Lorsque Marine Le Pen explique qu’il faut arrêter l’immigration sous le prétexte qu’il y aurait des terroristes parmi les immigrés, peut-être serait-il utile de lui demander si elle veut aussi arrêter le tourisme, vu qu’une des dernières attaques terroristes (celle survenue au Carrousel du Louvre) a été commise par une personne entrée en France avec un visa touristique.
Lorsque Marine Le Pen explique que la laïcité n’a été contestée par personne dans notre pays pendant un siècle et qu’elle l’est aujourd’hui par les musulmans, peut-être serait-il utile de lui rappeler – ce qui fut fait – que l’immense majorité des musulmans adhère au principe de la laïcité mais également qu’elle réécrit l’Histoire. En effet, la laïcité a été supprimée et contestée. Supprimée par le régime de Vichy entre 1940 et 1944, régime dont sont issus les cadres fondateurs de ce parti. Et contestée – en fait jamais appliquée – dans le système colonial, notamment dans une Algérie française où elle fut refusée à celles et ceux – « musulmans d’Algérie » – qui en demandaient le bénéfice. Et à nouveau, c’est bien l’extrême-droite, dont l’Algérie française est la 2ème mamelle dans notre pays à côté de celle de Vichy – qui fut la plus virulente dans ce grand refus de la laïcité aux musulmans.
Lorsque Marine Le Pen essaie de comparer le Frexit qu’elle appelle de ses vœux au Brexit en cours, peut-être serait-il utile de rappeler que la Grande-Bretagne a gardé sa monnaie (la livre sterling) et que le Brexit n’implique donc pas de sortie de l’euro. Peut-être faudrait-il également rappeler que la Grande-Bretagne est une terre de libéralisme que la candidate d’extrême-droite prétend pourtant honnir.
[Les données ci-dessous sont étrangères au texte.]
(** The handle changes go to: the priority store writes to the
    filesystem that was added with [write=True], if any. *)
Definition target (o : FSObj) : option FsRef :=
  match o with
  | One h => Some h
  | Multi m => write_fs m
  end.

Definition writer (o : FSObj) (path : string) : Py FsRef :=
  match target o with
  | Some h => mret h
  | None => raise (ResourceReadOnly path)
  end.

Definition obj_read (o : FSObj) (path : string) : Py bytes :=
  h ← reader o path; ref_read h path.
Definition obj_makedirs (o : FSObj) (path : string) : Py unit :=
  h ← writer o path; ref_makedirs h path.
Definition obj_open_w (o : FSObj) (path : string) : Py unit :=
  h ← writer o path; ref_open_w h path.
Definition obj_append (o : FSObj) (path : string) (data : bytes) : Py unit :=
  h ← writer o path; ref_append h path data.
(** [remove] goes to the filesystem that has the path: for the
    priority store, the member [which] names. *)
Definition obj_remove (o : FSObj) (path : string) : Py unit :=
  h ← reader o path; ref_remove h path.

(** [hassyspath] of a filesystem object: the priority store asks the
    member that has the path, and says no when none has it. *)
Definition hassyspath (o : FSObj) (path : string) (st : Store) : bool :=
  match o with
  | One h => ref_hassyspath h
  | Multi m =>
      match which m path st with
      | Some (_, h) => ref_hassyspath h
      | None => false
      end
  end.
(* ===== verification/_CoqProject ===== *)
-Q . S2P
Prelude.v
BigInt.v
Field.v
Curve.v
Pvss.v
Interpolate.v
Avss.v
Nizkpk.v
Signcrypt.v
Verenc.v
VerencProps.v
VerencToy.v
Ecdsa.v
Ids.v
Effects.v
EventBus.v
Services.v
ServicesProps.v
Keygen.v
KeygenInv.v
KeygenReach.v
KeygenSend.v
KeygenCorrect.v
KeygenDecide.v
KeygenToy.v
Mapping.v
MappingVotes.v
MappingToy.v
Dealer.v
GoTime.v
Auth.v
AuthProps.v
DateTime.v
SocialAuth.v
Cache.v
Base64.v
Middleware.v
Config.v
P2p.v
PssTypes.v
Pss.v
PssReach.v
PssRefresh.v
PssToy.v
Torusdb.v
TorusdbSpec.v
Library.v
Ethereum.v
EthereumLibrary.v
EthereumProps.v
Transport.v
KeygenService.v
LibrarySpec.v
PssService.v
TorusdbToy.v
Bft.v
BftProps.v
MappingService.v
ServiceLibrary.v
Handover.v
HandoverProps.v
Abci.v
AbciService.v
Tendermint.v
Rpc.v
AbciProps.v
Freeze.v
RpcProps.v
Server.v
TendermintProps.v
AbciToy.v
AbciServiceToy.v
RpcToy.v
NodeToy.v
GatewayToy.v
TendermintToy.v
(* ===== verification/Curve.v ===== *)
(** The interface of the elliptic-curve library the node builds on.

    [secp256k1] and [common.Point] come from the torus-common package, which is
    not part of this repository.  [Secp256k1] is the record of operations the
    node calls and [Secp256k1Laws] what it relies on: the points of the curve,
    with (0, 0) standing for the point at infinity, form a group of prime order
    in which every [ScalarMult] by a big-endian byte string is iterated addition.
    The protocol theorems are proved against this interface.  [Toy] is a concrete
    instance (y^2 = x^3 + 7 over the field with 43 elements, a curve of 31 points)
    that discharges every law, so the theorems can be evaluated. *)
From Stdlib Require Import Zdivisibility ZArith.
From S2P Require Import Prelude BigInt Field.

(** [common.Point]. *)
Record Point := mkPoint { PX : Z; PY : Z }.

#[global] Instance Point_eq_dec : EqDecision Point.
Proof. solve_decision. Defined.

#[global] Instance Point_inhabited : Inhabited Point := populate (mkPoint 0 0).

(** The zero value of [common.Point], which is also the point at infinity. *)
Definition PointO : Point := mkPoint 0 0.

(** ** Operations *)

Class Secp256k1 := {
  GeneratorOrder : Z;
  FieldOrder : Z;
  secp_G : Point;
  secp_H : Point;
  CurveAdd : Point -> Point -> Point;
  ScalarMult : Point -> list Z -> Point;
  ScalarBaseMult : list Z -> Point;
  Keccak256 : list Z -> list Z;
}.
Lorsque Marine Le Pen exhibe un graphique – volontairement trompeur – sur le décrochage industriel de la France face à l’Allemagne, peut-être serait-il utile de rappeler trois points. Premièrement, l’Allemagne a adopté des stratégies industrielles particulières qui n’ont qu’un lointain rapport avec l’Euro. Deuxièmement, l’Allemagne a appliqué une politique de déflation salariale interne que Marine Le Pen prétend exécrer. Troisièmement, l’Allemagne, dans ses politiques économiques suivies, a adopté une logique non-coopérative bien éloignée des règles européennes qui auraient dû l’amener à opérer une relance afin de diminuer son solde extérieur. Bref, c’est bien la pleine application de l’esprit des traités qui devrait concentrer les efforts des responsables politiques français et non la casse de l’Europe.
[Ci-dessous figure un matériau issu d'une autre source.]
Lemma xat_inj i k : (i < n)%nat -> (k < n)%nat -> xat i ≡[q] xat k -> i = k.
Proof.
  intros Hi Hk E. pose proof order_ge_2.
  eapply NoDup_lookup; [exact Hdistinct|by apply xat_lookup|].
  apply eqm_mod_iff in E; [|lia]. rewrite E. by apply xat_lookup.
Qed.

Lemma elem_of_positions i K k : k ∈ positions i K <-> k <> i /\ (k < K)%nat.
Proof. unfold positions. rewrite list_elem_of_filter, elem_of_seq. lia. Qed.

Lemma denominator_nonzero i : (i < n)%nat -> denominator i points mod q <> 0.
Proof.
  intros Hi E. pose proof order_ge_2.
  apply (prodZ_nonzero q (fun k => xat i - xat k) (positions i n) order_prime).
  - intros k [Hne Hk]%elem_of_positions Hz. apply Hne. symmetry.
    apply xat_inj; [done|done|]. by apply eqm_sub_0.
  - rewrite <-denominator_spec. apply eqm_mod_iff; [lia|]. by rewrite E, Zmod_0_l.
Qed.

Lemma interpolationPoly_spec i :
  (i < n)%nat ->
  exists cs, interpolationPoly i points = Ok cs /\ length cs = n /\
    forall k, (k < n)%nat -> peval cs (xat k) ≡[q] if decide (k = i) then 1 else 0.
Proof.
  intros Hi. unfold interpolationPoly. pose proof order_ge_2.
  destruct (ModInverse_prime _ q order_prime (denominator_nonzero i Hi)) as (inv & -> & _ & Hinv).
  cbn [deref mbind res_bind].
  destruct (interpolationPoly_loop i inv n) as (H1 & _ & H3); [done|lia|].
  eexists. split; [done|]. split; [done|]. intros k Hk. rewrite H3.
  destruct (decide (k = i)) as [->|Hne].
  - rewrite <-denominator_spec. apply eqm_mod_iff; [lia|]. by rewrite Hinv, Z.mod_small by lia.
  - rewrite (prodZ_zero _ _ k); [by rewrite Z.mul_0_r| |lia].
    apply elem_of_positions. done.
Qed.

(** ** The accumulation loop *)

Lemma length_interpolationPoly i cs :
  (i < n)%nat -> interpolationPoly i points = Ok cs -> length cs = n.
Proof.
  intros Hi E. destruct (interpolationPoly_spec i Hi) as (cs' & E' & Hl & _). congruence.
Qed.

Lemma peval_accumulate (acc cs : list Z) y x :
  length acc = length cs ->
  peval (zip_with (fun a c => (a + y * c) mod q) acc cs) x ≡[q] peval acc x + y * peval cs x.
Proof.
  revert cs. induction acc as [|a acc IH]; intros [|c cs] Hl; simplify_eq/=.
  { by rewrite Z.mul_0_r. }
  rewrite IH, eqm_mod by done.
  by replace (a + y * c + x * (peval acc x + y * peval cs x))
    with (a + x * peval acc x + y * (c + x * peval cs x)) by ring.
Qed.

Lemma lagrange_loop K :
  (K <= n)%nat ->
  exists r, foldlM (fun polynomial i =>
    coefficients ← interpolationPoly i points;
    Ok (zip_with (fun a c => (a + PY (points !!! i) * c) mod q) polynomial coefficients))
    (replicate n 0) (seq 0 K) = Ok r /\
  length r = n /\ Forall (fun c => 0 <= c < q) r /\
  forall k, (k < n)%nat ->
    peval r (xat k) ≡[q] if decide (k < K)%nat then PY (points !!! k) else 0.
Proof.
  pose proof order_ge_2. induction K as [|K IH]; intros HK.
  - eexists. split; [done|]. rewrite length_replicate. split; [done|]. split.
    + apply Forall_replicate. lia.
    + intros k Hk. rewrite peval_replicate_0. by rewrite decide_False by lia.
  - destruct IH as (r & E & Hl & Hr & Hev); [lia|].
    destruct (interpolationPoly_spec K) as (cs & Ec & Hlc & Hc); [lia|].
    rewrite seq_S, foldlM_app, E. cbn [mbind res_bind foldlM]. rewrite Nat.add_0_l, Ec.
    cbn [mbind res_bind]. eexists. split; [done|].
    rewrite length_zip_with. split; [lia|]. split.
    + apply Forall_lookup. intros i c Hi. apply lookup_zip_with_Some in Hi as (a & b & -> & _).
      apply mod_order_bound.
    + intros k Hk. rewrite peval_accumulate, Hev, Hc by (done || lia).
      destruct (decide (k = K)) as [->|Hne].
      * rewrite decide_False, decide_True by lia. by rewrite Z.add_0_l, Z.mul_1_r.
      * rewrite Z.mul_0_r, Z.add_0_r.
        destruct (decide (k < K)%nat), (decide (k < S K)%nat); try lia; done.
Qed.

End basis.

(** ** The whole routine *)

Lemma pointSort_perm points : pointSort points ≡ₚ points.
Proof.
  unfold pointSort. induction points as [|p points IH]; simpl; [done|].
  rewrite <-IH at 2. generalize (foldr insertPoint [] points) as l. intros l.
  induction l as [|x l IHl]; simpl; [done|].
  destruct (PX x <? PX p); [|done]. rewrite IHl. apply Permutation_swap.
Qed.

Lemma distinct_perm xs ys : xs ≡ₚ ys -> distinct q xs -> distinct q ys.
Proof. unfold distinct. intros Hp. by rewrite Hp. Qed.

Lemma LagrangeInterpolatePolynomial_spec points :
  distinct q (PX <$> points) ->
  exists r, LagrangeInterpolatePolynomial points = Ok r /\
    length r = length points /\ Forall (fun c => 0 <= c < q) r /\
    forall pt, pt ∈ points -> peval r (PX pt) ≡[q] PY pt.
Proof.
  intros Hd. unfold LagrangeInterpolatePolynomial. pose proof (pointSort_perm points) as Hp.
  destruct (lagrange_loop (pointSort points)) with (K := length (pointSort points))
    as (r & E & Hl & Hr & Hev); [|done|].
  { apply (distinct_perm (PX <$> points)); [|done]. by rewrite Hp. }
  exists r. split; [done|]. split; [by rewrite Hl, Hp|]. split; [done|].
  intros pt Hin. rewrite <-Hp in Hin. apply list_elem_of_lookup in Hin as [k Hk].
  pose proof (lookup_lt_Some _ _ _ Hk) as Hlt. specialize (Hev k Hlt).
  rewrite decide_True, (list_lookup_total_correct _ _ _ Hk) in Hev by done. done.
Qed.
Bref, si les débats ne doivent pas tourner autour de Marine Le Pen, davantage de punchlines et de références éthiques (la liste pourrait être longue) seraient bienvenus d’ici au premier tour de l’élection présidentielle. Car non, décidément, le Front national n’est pas un parti comme les autres. Et, non, les candidats ne doivent pas être tétanisés face à cette candidate dont la banalisation dans notre vie politique depuis quelques années l’amène aujourd’hui à des scores inégalés, alors que ce parti stagna électoralement entre 1988 et 2012.